Na frente, monitor super grande, no centro, assento levemente elevado onde provavelmente senta o capitão (ou seria comandante?), com assentos com painel de controle instalados à frente, esquerda e direita também. Ao redor também, envolto em círculo, tem painel de controle, emitindo luz fraca.

Ou melhor, isso deve ser mistura de várias pontes de comando de nave espacial de guerra de anime e filme de ficção científica que mostrei pro Doutor, né…

— Ara? Papai, mãe Yumina… até o Kuon. Já é revelação?

O Kūn, sentado no assento de capitão, vira-se pra cá, espiando o rosto. Sendo que sentava em cadeira grande, não dava pra saber que ela tava lá vendo por trás.

— Checagem final?

— Já terminei. Resta só fazer ajuste fino durante a operação mesmo. Aa, por isso chamou a mãe Yumina, é?

— Uhum. Vamos fazer teste de funcionamento. Vem vem, a Yumina-kun senta nesse assento, e o Arubusu senta no assento embaixo dele.

Olhando bem, tem assento pequeno logo abaixo, na frente do assento de capitão. Quando o Arubusu senta ali, a técnica Eruka conecta diretamente algumas coisas tipo plugue nas costas do Arubusu.

O Kūn desce do assento de capitão, e, no lugar dela, quando a Yumina senta, dessa vez, viseira semitransparente desce cobrindo completamente a cabeça da Yumina, feito envolvendo por trás do assento.

— E aí? Tá funcionando direito?

— Wa…!? I, incrível! Consigo perceber vários pontos de vista diferentes do meu próprio ao mesmo tempo!

— Várias câmeras instaladas no Vāru Arubusu tão linkadas pra Yumina-kun através do Arubusu. Deve dar pra conectar essa visão no monitor frontal.

Junto com o Doutor dizendo isso, "pa!", surge imagem no monitor grande frontal.
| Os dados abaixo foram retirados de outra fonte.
(** * ssh-remote-monitor: the resource monitor, embedded and verified

    A shallow embedding of [ResourceMonitor] (src/monitor/monitor.ts): the
    three parsers of /proc text, the status-bar presenter, the timer
    life cycle, one collection cycle and the display menu; and of
    [activate] with its configuration listener (src/extension.ts).

    - A JavaScript string is a [string]: its characters are the code units
      U+0000 to U+00FF.  The /proc files are ASCII; code units above U+00FF
      are outside the model.
    - A JavaScript number is an IEEE 754 binary64 value: [spec_float] with
      the operations of [SpecFloat] at precision 53 and maximal exponent
      1024.
    - [this] is a record passed in and returned; the editor window (timers
      and the error channel) is a second record. *)

From Stdlib Require Import ZArith List String Ascii Bool Lia Reals Lra.
From Stdlib Require Import Floats.SpecFloat Numbers.DecimalString.
Import ListNotations.

Local Open Scope string_scope.
Local Open Scope Z_scope.

(** ** JavaScript strings *)

Module JsString.

(** WhiteSpace and LineTerminator code units up to U+00FF: TAB, LF, VT, FF,
    CR, SP and NBSP.  This is the class [\s] of regular expressions and
    what [TrimString] removes. *)
Definition is_white_space (c : ascii) : bool :=
  match N_of_ascii c with
  | 9%N | 10%N | 11%N | 12%N | 13%N | 32%N | 160%N => true
  | _ => false
  end.

(** [\d] *)
Definition is_digit (c : ascii) : bool :=
  let n := N_of_ascii c in ((48 <=? n) && (n <=? 57))%N.

(** [s.split(sep)] for a separator of one code unit: never empty. *)
Fixpoint split (sep : ascii) (s : string) : list string :=
  match s with
  | EmptyString => [EmptyString]
  | String c s' =>
      if Ascii.eqb c sep then EmptyString :: split sep s'
      else match split sep s' with
           | w :: ws => String c w :: ws
           | [] => [String c EmptyString]
           end
  end.

(** [s.split(/\s+/)]: the pieces between the maximal runs of white space.
    [in_run] says that the previous code unit was white space, so that
    the run it belongs to has already closed a piece. *)
Fixpoint split_white_from (in_run : bool) (s : string) : list string :=
  match s with
  | EmptyString => [EmptyString]
  | String c s' =>
      if is_white_space c then
        if in_run then split_white_from true s'
        else EmptyString :: split_white_from true s'
      else match split_white_from false s' with
           | w :: ws => String c w :: ws
           | [] => [String c EmptyString]
           end
  end.

Definition split_white (s : string) : list string := split_white_from false s.

(** [s.startsWith(p)] *)
Definition startsWith (p s : string) : bool := prefix p s.

(** [parts.join(sep)] on strings *)
Fixpoint join (sep : string) (parts : list string) : string :=
  match parts with
  | [] => EmptyString
  | [p] => p
  | p :: ps => p ++ sep ++ join sep ps
  end.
Aparecia a grande veneziana do "Hangar" diante do Vāru Arubusu.

— Uhum, parece que a imagem não tá com problema.

— Linha de Éter também sem problema.

— Yumina-chan, dá pra ativar o forno de espírito? Só precisa ordenar isso pro Arubusu.

Sem perceber, guiada pela técnica Eruka e o pessoal, posicionados nos consoles ao redor, a Yumina chama o Arubusu.
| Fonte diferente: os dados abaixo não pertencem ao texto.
(** X20: every record in a store sits under its own id, and stays there.  If
    this holds of the three stores it holds after an addition or an edit, a
    deletion, a sale, an import, a reset, a login (with or without restore)
    and a load, whatever faults the stores meet. *)
Theorem stores_stay_well_keyed (w : World) :
  stores_well_keyed (idb w) ->
  (forall f prod, stores_well_keyed (idb (exec (handleAddProduct f prod) w))) /\
  (forall f cat, stores_well_keyed (idb (exec (handleAddCategory f cat) w))) /\
  (forall confirmed f id,
     stores_well_keyed (idb (exec (handleDeleteProduct confirmed f id) w))) /\
  (forall c, stores_well_keyed (idb (recordSale c w))) /\
  (forall confirmed fo data,
     stores_well_keyed (idb (exec (handleImport confirmed fo data) w))) /\
  (forall confirmed fo, stores_well_keyed (idb (exec (resetEarnings confirmed fo) w))) /\
  (forall confirmed fo fc fp fs u,
     stores_well_keyed (idb (exec (handleLogin confirmed fo fc fp fs u) w))) /\
  (forall fc fp fs, stores_well_keyed (idb (exec (loadData fc fp fs) w))).
Proof.
  intros Hw. pose proof Hw as (Hc & Hp & Hs). split_and!.
  - intros f prod. destruct f; try done.
    split_and!; try done. by apply (well_keyed_insert (T := Product)).
  - intros f cat. destruct f; try done.
    split_and!; try done. by apply (well_keyed_insert (T := Category)).
  - intros [] f id; [|done]. destruct f; try done.
    split_and!; try done. by apply well_keyed_delete.
  - intros c. by apply recordSale_well_keyed.
  - intros [] fo data; [|done].
    destruct fo; try (by destruct w as [? [] ?]).
    split_and!; apply well_keyed_put_all, well_keyed_empty.
  - intros [] fo; [|done].
    destruct fo; try (by destruct w as [? [] ?]).
    split_and!; apply well_keyed_put_all, well_keyed_empty.
  - intros confirmed fo fc fp fs u.
    unfold handleLogin. run.
    destruct (cloud (ls w) !! cloudKey (email u)) as [cd|]; [|done].
    destruct confirmed; [|done].
    destruct fo; simpl; try (by destruct w as [? [] ?]).
    match goal with
    | |- stores_well_keyed (idb (loadData fc fp fs ?w0).2) =>
        destruct (loadData_cases fc fp fs w0) as ((_ & _ & Hidb & _) & _)
    end.
    unfold exec in Hidb. rewrite Hidb. simpl.
    split_and!; apply well_keyed_put_all, well_keyed_empty.
  - intros fc fp fs. destruct (loadData_cases fc fp fs w) as ((_ & _ & -> & _) & _).
    exact Hw.
Qed.

Lemma lookup_put_all {T} `{HasId T} (l : list T) (m : gmap string T) (k : string) :
  put_all l m !! k =
    match last_with_id k l with
    | Some x => Some x
    | None => m !! k
    end.
Proof.
  unfold last_with_id. induction l as [|x l IH] using rev_ind; [done|].
  rewrite put_all_snoc, rev_unit. simpl. unfold has_id at 1.
  case_bool_decide as Hx.
  - rewrite Hx. apply lookup_insert_eq.
  - rewrite lookup_insert_ne by done. exact IH.
Qed.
— Deixa eu ver… Arubusu, ativação do forno de espírito… começar?

『Entendido. Forno de espírito, iniciando ativação』

"Foooon…", junto com som mecânico calmo, todo canto do console na ponte começa a brilhar.

Depois de leve vibração, "zuzun", a imagem mostrada no monitor desce devagar. O Vāru Arubusu tá subindo.

— Ativa magia de ocultação, expande o campo. Monica, abre a veneziana, por favor.

『Entendido, é!』

Chega voz da Monica, administradora do "Hangar", e a veneziana diante dos olhos começa a abrir pra cima.

Além dela, se estende céu azul sem nem uma nuvem, e a Cordilheira Merishia, que atravessa tanto Belfast quanto Regulus.

— Certo, Arubusu, avanço lento… opa, só a Yumina-kun que ele obedece, né.

— Deixa eu ver, Arubusu, avanço lento

『Entendido. Avanço lento』

Recebendo a ordem da Yumina, a baleia branca Vāru Arubusu começa devagar a avançar pelo grande mar do céu.